▸ **Assigned task**
The answer must be a single number: the count of lines in these records that hold "true".

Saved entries

###

(** [start_both_recordings], up to and including the two pre-initialize
    calls.  The code discards what the two calls return; the pair is handed
    back here only so that statements can refer to it. *)
Definition pre_initialize_both (cfg : config) (env : both_env)
    (subject_id destination : string) (audio_device_index
    video_device_index : option Z) : M (St := obj t) (bool * bool) :=
  let common_timestamp := common_now env in
  makedirs destination (makedirs_error env) ;;
  audio_suffix <- key "audio_filename_suffix" (audio_filename_suffix cfg) ;;
  video_suffix <- key "video_filename_suffix" (video_filename_suffix cfg) ;;
  let audio_filename :=
    audio_filename_for destination subject_id audio_suffix common_timestamp in
  let video_filename :=
    video_filename_for destination subject_id video_suffix common_timestamp in
  log INFO ("Using synchronized filenames with timestamp " ++ common_timestamp) ;;
  audio_armed <- on_audio (AudioRecorder.start_recording (audio_settings cfg)
                             (audio_arm env) subject_id destination
                             audio_device_index true (Some audio_filename)) ;;
  video_armed <- on_video (VideoRecorder.start_recording (video_settings cfg)
                             (video_arm env) subject_id destination
                             video_device_index true (Some video_filename)) ;;
  ret (audio_armed, video_armed).

(** [start_both_recordings]. *)
Definition start_both_recordings (cfg : config) (env : both_env)
    (subject_id destination : string) (audio_device_index
    video_device_index : option Z) : M (St := obj t) bool :=
  c <- attrs ;;
  if recording_audio c || recording_video c then
    log WARNING "Recording already in progress" ;; ret false
  else
    try_except
      (_ <- pre_initialize_both cfg env subject_id destination
              audio_device_index video_device_index ;;
       audio_success <- start_pre_initialized_audio (audio_begin env) subject_id ;;
       video_success <- start_pre_initialized_video (video_begin env) subject_id ;;
       if audio_success && video_success then
         log INFO ("Started synchronized audio and video recordings at "
                   ++ common_now env) ;;
         ret true
       else
         log ERROR "Failed to start synchronized recordings" ;;
         ret false)
      (fun e =>
         log ERROR ("Error in synchronized recording start: " ++ exn_msg e) ;;
         log ERROR (traceback e) ;;
         ret false).

(** [stop_both_recordings]. *)
Definition stop_both_recordings (aenv : AudioRecorder.stop_env)
    (venv : VideoRecorder.stop_env) : M (St := obj t) bool :=
  let success := true in
  c <- attrs ;;
  success <-
    (if recording_audio c then
       audio_success <- stop_audio_recording aenv ;;
       ret (if negb audio_success then false else success)
     else ret success) ;;
  c <- attrs ;;
  success <-
    (if recording_video c then
       video_success <- stop_video_recording venv ;;
       ret (if negb video_success then false else success)
     else ret success) ;;
  ret success.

###

▸ **Solution**
4